What is required. List each line of the data in which the string "default" appears.

Data in this exercise.
Definition lookup (key : FiveTuple) (now_ns : Z) (s : t) : t * option ConnEntry :=
  match find key (entries s) with
  | None => (s, None)
  | Some e =>
      if is_expired (timeout_ns s) now_ns e
      then (mk (remove key (entries s)) (capacity s) (timeout_ns s) (evictions s), None)
      else (mk ((key, set_last_seen now_ns e) :: remove key (entries s))
              (capacity s) (timeout_ns s) (evictions s), Some e)
  end.

Definition insert (key : FiveTuple) (value : ConnEntry) (s : t) : t :=
  match find key (entries s) with
  | Some _ => mk ((key, value) :: remove key (entries s))
                (capacity s) (timeout_ns s) (evictions s)
  | None =>
      if capacity s <=? zlen (entries s)
      then mk ((key, value) :: removelast (entries s))
             (capacity s) (timeout_ns s) (evictions s + 1)
      else mk ((key, value) :: entries s) (capacity s) (timeout_ns s) (evictions s)
  end.

Definition sweep (now_ns : Z) (s : t) : t * Z :=
  (mk (filter (λ p, is_expired (timeout_ns s) now_ns p.2 = false) (entries s))
     (capacity s) (timeout_ns s) (evictions s),
   zlen (filter (λ p, is_expired (timeout_ns s) now_ns p.2 = true) (entries s))).

End LruSpec.

(** ** The linked list on the slab *)

Definition hdd (d : Z) (l : list Z) : Z := default d (head l).
Definition lastd (d : Z) (l : list Z) : Z := default d (last l).

(** An element of the represented list: its slab index, key and value. *)
Abbreviation cell := (Z * (FiveTuple * ConnEntry))%type.

(** The nodes of [xs] are linked in order, between [p] and [nx]. *)
Fixpoint dseg (ns : list Node) (p : Z) (xs : list cell) (nx : Z) : Prop :=
  match xs with
  | [] => True
  | (i, (k, v)) :: t =>
      vget ns i = Some (mkNode k v p (hdd nx t.*1) true) ∧ dseg ns i t nx
  end.

Definition dlist (c : ConnTrack) (xs : list cell) : Prop :=
  dseg (ct_nodes c) NIL xs NIL ∧
  ct_head c = hdd NIL xs.*1 ∧ ct_tail c = lastd NIL xs.*1.

(** Link updates keep everything but the links. *)
Definition same_frame (c c' : ConnTrack) : Prop :=
  ct_map c' = ct_map c ∧ ct_free c' = ct_free c ∧ ct_capacity c' = ct_capacity c ∧
  ct_timeout_ns c' = ct_timeout_ns c ∧ ct_evictions c' = ct_evictions c ∧
  zlen (ct_nodes c') = zlen (ct_nodes c).

Lemma hdd_app d (l k : list Z) : hdd d (l ++ k) = hdd (hdd d k) l.
Proof. by destruct l. Qed.

Lemma lastd_snoc d (l : list Z) x : lastd d (l ++ [x]) = x.
Proof. unfold lastd. by rewrite last_snoc. Qed.

Lemma lastd_cons d x (l : list Z) : lastd d (x :: l) = lastd x l.
Proof. unfold lastd. rewrite last_cons. by destruct (last l). Qed.

Lemma lastd_app d (l k : list Z) : lastd d (l ++ k) = lastd (lastd d l) k.
Proof. unfold lastd. rewrite last_app. by destruct (last k). Qed.

Lemma dseg_app ns p xs ys nx :
  dseg ns p (xs ++ ys) nx ↔
  dseg ns p xs (hdd nx ys.*1) ∧ dseg ns (lastd p xs.*1) ys nx.
Proof.
  revert p. induction xs as [|[i [k v]] xs IH]; intros p; simpl.
  - unfold lastd. simpl. tauto.
  - rewrite lastd_cons, fmap_app, hdd_app, IH. tauto.
Qed.

Lemma dseg_frame ns ns' p xs nx :
  (∀ i, i ∈ xs.*1 → vget ns' i = vget ns i) →
  dseg ns p xs nx → dseg ns' p xs nx.
Proof.
  revert p. induction xs as [|[i [k v]] xs IH]; intros p Hf; simpl in *; [done|].
  intros [Hn Hs]. split.
  - rewrite Hf by set_solver. done.
  - apply IH; [set_solver|done].
Qed.

Lemma dseg_lookup ns p xs nx i kv :
  dseg ns p xs nx → (i, kv) ∈ xs → ∃ nd, vget ns i = Some nd ∧
    n_key nd = kv.1 ∧ n_value nd = kv.2.
Proof.
  revert p. induction xs as [|[j [k v]] xs IH]; intros p; simpl; [set_solver|].
  intros [Hn Hs] [?|?]%elem_of_cons; simplify_eq; eauto.
Qed.

(** [mod_node] on an index in range is a single checked update. *)
Lemma mod_node_Some c i f nd :
  vget (ct_nodes c) i = Some nd →
  ∃ c', mod_node i f c = Some c' ∧ same_frame c c' ∧
    ct_head c' = ct_head c ∧ ct_tail c' = ct_tail c ∧
    (∀ j, 0 ≤ j → vget (ct_nodes c') j = if decide (i = j) then Some (f nd) else vget (ct_nodes c) j).
Proof.
  intros Hn. unfold mod_node. rewrite Hn. simpl.
  pose proof (vget_bound _ _ _ Hn) as Hb. rewrite vset_ok by done. simpl.
  eexists. split; [reflexivity|]. unfold same_frame. simpl. rewrite zlen_insert.
  repeat (split; [done|]). intros j Hj.
  eapply vget_vset; [by apply vset_ok|done].
Qed.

Task response.
Definition hdd (d : Z) (l : list Z) : Z := default d (head l).
Definition lastd (d : Z) (l : list Z) : Z := default d (last l).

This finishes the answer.